The saga of nurse Kaci Hickox illustrates how U.S. states are struggling to protect against the virus without resorting to overzealous and useless precautions or violating civil rights.

Hickox, 33, tested negative for Ebola after returning from treating patients in West Africa. She previously blasted New Jersey Governor Chris Christie after she was taken from Newark's airport and put in quarantine in a tent before being driven to Maine to spend the rest of her 21-day quarantine at her home.

"I truly believe this policy is not scientifically nor constitutionally just, and so I am not going to sit around and be bullied around by politicians and be forced to stay in my home when I am not a risk to the American public," Hickox, speaking from her home in the small Maine town of Fort Kent along the Canadian border, told NBC's "Today" program.

"If the restrictions placed on me by the state of Maine are not lifted by Thursday morning, I will go to court to fight for my freedom," Hickox added.

Hickox's defiance did not sit well with Republican Governor Paul LePage, who said he would seek legal authority to keep her isolated at home until Nov. 10.

"While we certainly respect the rights of one individual, we must be vigilant in protecting 1.3 million Mainers, as well as anyone who visits our great state," LePage said in a statement.

At a White House event, President Barack Obama scolded politicians who have sought quarantines or strict travel bans for caving into fears, although he did not mention anyone by name.

"When I hear people talking about American leadership, and then are promoting policies that would avoid leadership and have us running in the opposite direction and hiding under the covers, it makes me a little frustrated," Obama said.

As quarantines are debated by politicians, U.S. Ebola czar Ron Klain will visit the Centers for Disease Control and Prevention headquarters in Atlanta on Thursday.

Even people who did not treat Ebola patients but traveled to West Africa are facing restrictions.

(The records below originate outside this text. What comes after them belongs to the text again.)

(** The first round of that pool, once the connector has resolved: the watcher finds the
    vacancy, its adder connects and appends. *)
Definition filling_run (k : nat) : pair_net :=
  match k with
  | 0%nat => mk_net (mk_system (pair_pool []) WLoop 0 [] [] [] [] 0) (pair_conn ∅) []
  | 1%nat => mk_net (mk_system (pair_pool []) (WUnlocked 1) 0 [] [] [] [] 0) (pair_conn ∅) []
  | 2%nat => mk_net (mk_system (pair_pool []) (WRefill 0 1 false) 1 [] [] [] [] 0) (pair_conn ∅) []
  | 3%nat => calling_net CWait
  | 4%nat => calling_net CReady
  | 5%nat => calling_net (CConnect [8; 7]%nat)
  | 6%nat => calling_net (CReturned (Some 8%nat) ec_ok)
  | 7%nat =>
      mk_net (mk_system (pair_pool []) (WRefill 0 1 false) 0 [(8, 0)%nat] [] [] [(8, 0)%nat] 0)
        (pair_conn {[0%nat := CReturned (Some 8%nat) ec_ok]}) []
  | _ => filled_net
  end.

(** A step of the call of the adder. *)
Lemma calling_net_step cl cl' :
  conn_step (pair_conn {[0%nat := cl]}) (pair_conn (<[0%nat := cl']> {[0%nat := cl]})) →
  pair_step (calling_net cl) (calling_net cl').
Proof.
  rewrite insert_singleton_eq. intros Hst. apply net_conn; [done| |done]. simpl. by rewrite !dom_singleton_L.
Qed.

Lemma filling_run_step k : (k < 8)%nat → pair_step (filling_run k) (filling_run (S k)).
Proof.
  intros Hk. destruct k as [|[|[|[|[|[|[|[|k]]]]]]]]; cbn [filling_run]; [..|lia].
  - apply net_pool; [|done]. exact (step_evict 2 (pair_pool []) 0 [] [] [] [] 0 eq_refl).
  - apply net_pool; [|cbn; lia]. exact (step_refill 2 (pair_pool []) 1 0 [] [] [] [] 0 eq_refl).
  - by eapply (net_call _ _ _ _ _ [] 0); [vm_compute; lia|by apply (cst_call _ _ _ _ _ _ _ 0)|..].
  - apply calling_net_step. by apply cst_ready.
  - apply calling_net_step. apply cst_copy; [done|apply Permutation_swap].
  - apply calling_net_step. by eapply cst_connected.
  - by eapply (net_connected _ _ _ _ _ [] 0%nat [] 8%nat ec_ok (8, 0)%nat);
      [|..|apply (step_connect _ _ _ _ _ _ _ _ _ _ _ (8, 0)%nat); set_solver|].
  - apply net_pool; [|done].
    by apply (step_append _ (pair_pool []) _ _ _ _ [] (8, 0)%nat []) with (lock := 0) (l := [(0, (8, 0)%nat)]).
Qed.

Lemma filling_run_reachable k : (k ≤ 8)%nat → reachable (net_initial 1 kInfiniteDuration) pair_step (filling_run k).
Proof.
  induction k as [|k IH]; intros Hk; [|eapply reach_step; [apply IH; lia|apply filling_run_step; lia]].
  apply (reachable_steps _ _ (mk_net (mk_system (pair_pool []) WLoop 0 [] [] [] [] 0)
    (mk_conn_system toy_conn RLoop ∅ [] 1 0 0) [])).
  { apply reach_init. split_and!; [|by exists "localhost", "80", 5000, 5000, 5000|done..].
    exists mk_greedy, 5000, 0. by split. }
  eapply rtc_l; [apply net_conn; [by apply cst_begin|done|done]|].
  eapply rtc_l; [apply net_conn; [by apply (cst_resolve_ok _ _ _ _ _ _ ec_ok [7; 8]%nat)|done|done]|].
  eapply rtc_l; [apply net_conn; [apply cst_publish|done|done]|].
  apply rtc_once. apply net_conn; [apply cst_notify_done|done|done].
Qed.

A Connecticut school superintendent defended the decision to keep a 7-year-old girl out of class for three weeks over concerns the girl might have contracted Ebola while at a wedding in Nigeria. The World Health Organization declared Nigeria Ebola-free days after the girl's trip.

Hickox worked with the humanitarian group Doctors Without Borders in Sierra Leone, one of the three nations at the heart of an outbreak that has killed about 5,000 people in West Africa. Liberia, the country worst-hit by the epidemic, may be seeing a decline in the spread of the virus, the World Health Organization said on Wednesday.

In several media interviews, Hickox said she was in good health and had not had any symptoms of the virus that would indicate she had become contagious. Hickox said she had been monitoring her condition and taking her temperature twice a day.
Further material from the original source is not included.